**What needs to be done**. The answer is a single number: the count of lines in the records below that contain the word "Hone".

**Data for the task**.
(** C10: the arrays of a leader.  In a reachable state of three or more peers
    in whose history no term had two leaders, every leader has one nextIndex
    and one matchIndex for each peer, every nextIndex is between 0 and the
    length of its log, and every matchIndex is an index of its log or -1 or
    less. *)
Theorem leader_indexes_in_range s (i : nat) n :
  reachable s -> one_leader_per_term s -> (3 <= length (nodes s))%nat -> nodes s !! i = Some n ->
  state (raft n) = Leader ->
  length (nextIndex (raft n)) = length (nodes s) /\ length (matchIndex (raft n)) = length (nodes s) /\
  Forall (fun x => 0 <= x <= len (log (raft n))) (nextIndex (raft n)) /\
  Forall (fun x => x < len (log (raft n))) (matchIndex (raft n)).
Proof.
  intros Hr Hone H3 Hi Hl.
  destruct (xi_nodes s (reachable_index s Hr Hone H3) i n Hi) as [[_ Hli] _].
  destruct (Hli Hl) as [L1 L2 L3 L4].
  rewrite <- (no_peers _ _ _ _ _ (bi_nodes s (proj1 (reachable_inv _ Hr)) i n Hi)). done.
Qed.

End bounds.

(** ** Witnesses *)

Section witnesses.
#[local] Existing Instance first_types.
#[local] Existing Instance first_types_ok.

(** The state in which peer 1, leader of term 2, has sent its first entry to
    peer 0, which holds another one (Findings.v). *)
Definition s_fatal : Cluster := state_after 3 conflict_at_zero.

**The answer**. 2